Wilkista Odeny, a local, recalls that when they came from Nyakach in 1965, the place was rife with rumour about a big hole near the museum, where people used to be slaughtered.

“We used to fear a lot when we heard that people were being slaughtered. Rumour was everywhere. It was a sad monument for people around here,” she recalls.

This writer remembers an occurrence in Songhor, around 1983, when his neighbour’s daughter (she is alive but blind) had her eyes gouged out by someone who was never caught, as she walked back home from school one late rainy evening. Songhor shook palpably, and pupils were warned to walk in groups.

Leocardia says there were white men who used to slaughter Africans in Songhor, and they lived near Songhor site. He found the slaughter ongoing when he arrived in 1951. 

“But I did not see Tom and Mek eat the bodies of their victims. They said they were going to make drugs.”

Near the Songhor site, there is a dark, underground room whose sheer architecture leaves no doubt as to the occurrence of such an atrocity. The builder must have had a definite motive.
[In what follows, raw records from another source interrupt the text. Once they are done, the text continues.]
(* ===== verification/BookQueries.v ===== *)
(** * Queries and ITCH messages

    What the const members of book/order_book.hpp return on a book that
    represents a list of resting orders, and [OrderBook::apply]: an ITCH message
    is one abstract step. *)

From S2P Require Import Prelude HashMap IntrusiveList ObjectPool ByteOrder Messages Decode.
From S2P Require Import OrderBook BookSpec BookInvariant BookBest BookRefinement BookOps.

Local Open Scope Z_scope.

Implicit Types (b : OrderBook) (L : list (nat * Rest)) (l : list Rest) (r : Rest)
  (lr : LevelRef) (lv : PriceLevel).

(** ** Levels *)

Lemma level_for_query_spec b p :
  geom b -> 0 <= p < 2 ^ 32 ->
  level_for_query b p = (fun _ => lref b p) <$> get_level b (lref b p).
Proof.
  intros Hg Hp. unfold level_for_query, lref.
  destruct (flat_index_for b p) as [i|] eqn:Ei; cbn [get_level].
  - destruct (get_level_flat _ _ _ Hg Hp Ei) as [lv Hl]. by rewrite Hl.
  - by destruct (outlier_levels_ b !! p).
Qed.

Lemma live_level b L free buy p :
  core b L free -> (exists r, r ∈ L.*2 /\ r_buy r = buy /\ r_price r = p) ->
  0 <= p < 2 ^ 32 /\ level_for_query b p = Some (lref b p).
Proof.
  intros Hc (r & ([i r'] & -> & Hx)%list_elem_of_fmap & _ & <-). cbn.
  pose proof (c_prices _ _ _ Hc _ Hx) as Hp. cbn in Hp. split; [done|].
  destruct (c_orders _ _ _ Hc i r' Hx) as (_ & _ & _ & lv & Hl).
  rewrite level_for_query_spec by (by try apply Hc). by rewrite Hl.
Qed.

Lemma shares_at_rep b l p buy :
  Rep b l -> 0 <= p < 2 ^ 32 -> shares_at b p buy = Some (u32 (Spec.shares_at buy p l)).
Proof.
  intros (L & free & Hc & Hpos & _ & <-) Hp. unfold shares_at.
  rewrite level_for_query_spec by (by try apply Hc).
  rewrite <- (sum_side_shares_at b) by (try apply Hc; done).
  destruct (get_level b (lref b p)) as [lv|] eqn:Hl; cbn [fmap option_fmap option_map].
  - rewrite Hl. cbn [mbind option_bind]. by destruct (c_levels _ _ _ Hc _ _ buy Hl) as [_ ->].
  - unfold sum_side. rewrite filter_none; [done|]. intros [i r] Hx [_ Hlr].
    destruct (c_orders _ _ _ Hc i r Hx) as (_ & _ & _ & lv & Hl2). cbn in Hlr. congruence.
Qed.

Lemma order_count_rep b l : Rep b l -> order_count b = Z.of_nat (length l).
Proof.
  intros (L & free & Hc & _ & _ & <-). unfold order_count, OAMap.size.
  by rewrite (index_size _ _ _ Hc), length_fmap.
Qed.

(** The orders of one side of a level, read off through the links from the head:
    what a range-for over [level->bids] or [level->asks] sees. *)
Definition order_rest (o : Order) : Rest :=
  MkRest (order_ref o) (price o) (shares o) (is_buy o) (trader_id o).

Definition level_orders b lr (buy : bool) : ub (list Rest) :=
  lv ← get_level b lr;
  nodes ← IList.traverse (Z.to_nat (IList.size (queue buy lv))) (order_pool_ b)
            (IList.iter_begin (queue buy lv));
  mapM (fun i => order_rest <$> load (order_pool_ b) i) nodes.

Lemma matches_rest o r lr : matches o r lr -> order_rest o = r.
Proof. intros []. destruct r. unfold order_rest. by f_equal. Qed.

Lemma queue_at_ghost b L free p buy :
  core b L free -> 0 <= p < 2 ^ 32 ->
  (filter (on_side b (lref b p) buy) L).*2 = Spec.queue_at buy p L.*2.
Proof.
  intros Hc Hp. pose proof (fun x => lref_on_side b L p (c_geom _ _ _ Hc) Hp (c_prices _ _ _ Hc) x buy) as Hi.
  revert Hi. clear. unfold Spec.queue_at. induction L as [|x L IH]; intros Hi; [done|].
  cbn [fmap list_fmap]. rewrite !filter_cons. specialize (IH (fun y Hy => Hi y ltac:(by right))).
  pose proof (Hi x ltac:(left)) as Hx. do 2 case_decide; try tauto. cbn. by f_equal.
Qed.

Lemma core_small b L free : core b L free -> Z.of_nat (length L) < 2 ^ 64.
Proof.
  intros Hc. pose proof (c_count _ _ _ Hc). pose proof (Pool.wf_cap _ _ (c_pool _ _ _ Hc)). lia.
Qed.

Lemma level_orders_rep b l p buy lv :
  Rep b l -> 0 <= p < 2 ^ 32 -> get_level b (lref b p) = Some lv ->
  level_orders b (lref b p) buy = Some (Spec.queue_at buy p l).
Proof.
  intros (L & free & Hc & _ & _ & <-) Hp Hl. unfold level_orders. rewrite Hl.
  cbn [mbind option_bind]. destruct (c_levels _ _ _ Hc _ _ buy Hl) as [Hil _].
  assert (Z.to_nat (IList.size (queue buy lv)) = length (ids b (lref b p) buy L)) as ->.
  { unfold IList.size. rewrite (IList.il_size _ _ _ Hil), u64_small; [lia|].
    unfold ids. rewrite length_fmap. pose proof (core_small _ _ _ Hc).
    pose proof (length_filter (on_side b (lref b p) buy) L). lia. }
  rewrite (IList.traverse_spec _ _ _ Hil). cbn [mbind option_bind].
  rewrite <- (queue_at_ghost b L free) by done. unfold ids.
  apply mapM_Some. apply Forall2_fmap_l, Forall2_fmap_r, Forall_Forall2_diag, Forall_forall.
  intros [i r] [_ Hx]%list_elem_of_filter.
  destruct (c_orders _ _ _ Hc i r Hx) as (o & Ho & Hm & _). 
  change (order_rest <$> load (order_pool_ b) i = Some r). rewrite Ho. cbn. f_equal. by eapply matches_rest.
Qed.

(** The best level behind [p]: its price, in the abstract state. *)
Definition next_price (buy : bool) (p : Z) l : option Z :=
  Spec.best buy (filter (fun r => Spec.improves buy p (r_price r) = true) l).

Lemma best_level_rep b l (buy : bool) :
  Rep b l -> best_exact b l ->
  (if buy then best_bid_level b else best_ask_level b) = lref b <$> Spec.best buy l.
Proof.
  intros (L & free & Hc & _ & _ & <-) He. rewrite <- He.
  assert ((if buy then best_bid_level b else best_ask_level b) =
          p ← cached b buy; level_for_query b p) as ->.
  { unfold best_bid_level, best_ask_level, cached, best_bid, best_ask.
    by destruct buy, (has_best_bid_ b), (has_best_ask_ b). }
  destruct (cached b buy) as [p|] eqn:Ep; [|done]. cbn. rewrite He in Ep.
  apply Spec.best_is_best in Ep as [Hp _]. by apply (live_level _ _ _ _ _ Hc Hp).
Qed.

Lemma next_level_rep b l p (buy : bool) :
  Rep b l -> Spec.fits l -> next_level_after b p buy = lref b <$> next_price buy p l.
Proof.
  intros (L & free & Hc & Hpos & _ & <-) Hfit. unfold next_level_after, next_price.
  pose proof (scan_spec b L buy (fun q => better buy p q)
    (fun lv => better buy p (level_price lv) && (0 <? total buy lv))
    (fun q => negb (better buy p q)) (c_geom _ _ _ Hc) (c_levels _ _ _ Hc) (c_orders _ _ _ Hc)
    (c_prices _ _ _ Hc) ltac:(done) ltac:(done)) as Hs.
  pose proof (fun x => visible_all b L buy (fun q => better buy p q) x (c_geom _ _ _ Hc)
    (c_prices _ _ _ Hc) Hpos Hfit) as Hv.
  set (o := pick _ _ _) in *. set (k := filter _ _).
  assert (forall r, r ∈ k <-> r ∈ L.*2 /\ better buy p (r_price r) = true) as Hk.
  { intros r. unfold k. rewrite list_elem_of_filter. unfold Spec.improves, better. tauto. }
  assert (o = Spec.best buy k) as <-.
  { symmetry. destruct o as [q|].
    - destruct Hs as [(x & Hx & Hp) Hall]. apply Spec.best_is_best. split.
      + apply Hv in Hx as (Hx & Hb & Hok). exists x.2. rewrite Hk.
        split_and!; [by apply list_elem_of_fmap_2|done..].
      + intros r [(y & -> & Hy)%list_elem_of_fmap Hok]%Hk Hb. by apply Hall, Hv.
    - apply Spec.best_None. intros r [(y & -> & Hy)%list_elem_of_fmap Hok]%Hk Hb. by apply (Hs y), Hv. }
  destruct o as [q|]; [|done]. cbn. destruct Hs as [(x & Hx & <-) _].
  apply (live_level _ _ _ buy _ Hc). apply Hv in Hx as (Hx & Hb & _).
  exists x.2. by split; [apply list_elem_of_fmap_2|].
Qed.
Today, safely hidden in someone’s compound, the room has a small door, and an air hole.

“The name of the first mzungu  (white man) who owned the home was Tom,” Leocardia recalls. “He sold it to Mek towards independence.”

The old man says that Songhor was then a small gathering of churches, and nearby, there was an Indian who owned four lorries. Each evening, around 4pm, some white men who lived in Tom and Mek’s compound accompanied Leocardia to the Indian’s, where they borrowed one lorry “to carry stones”.

“Tom and Mek told me not to reveal to the Indians the work of the lorries, lest they slaughter me,” Leocardia says.

Out on the roads

For a whole evening, Leocardia drove the lorry, stretching till around 8:30pm and he stopped occasionally to allow the white people to pounce on Africans, who were still wandering on the roads.

“I stopped the lorry whenever we saw someone walking. The white people pretended that they were policemen. On a good evening, we arrested even 10 people. Then I would drive the lorry back home.”

In Tom and Mek’s compound, Leocardia remembers that the first ritual was injecting the captives with strong medicine, which made them lose awareness. Then they were herded into the dark, underground room.

“They lived in the hole for 14 days. They were given some food. But on the 15th day, one Indian and two Africans cut their necks and opened their stomachs with long knives to take away some organs. The rest of the body was thrown where the museum is.”

Is it these white men who led Leakey and McInnes to Songhor site in 1932? At the National Archives, records show that LSB Leakey worked with the CID as the Officer-in-Charge of African Intelligence Section from September 1 1939 to July 11 1945 (Ref No NM/1/679). The exact origins of the Songhor site of the National Museum will remain steeped in mystery. Samuel Ogalo, the Chief of Tamu Location, where the site is found, says he is unaware of any such killings in the past.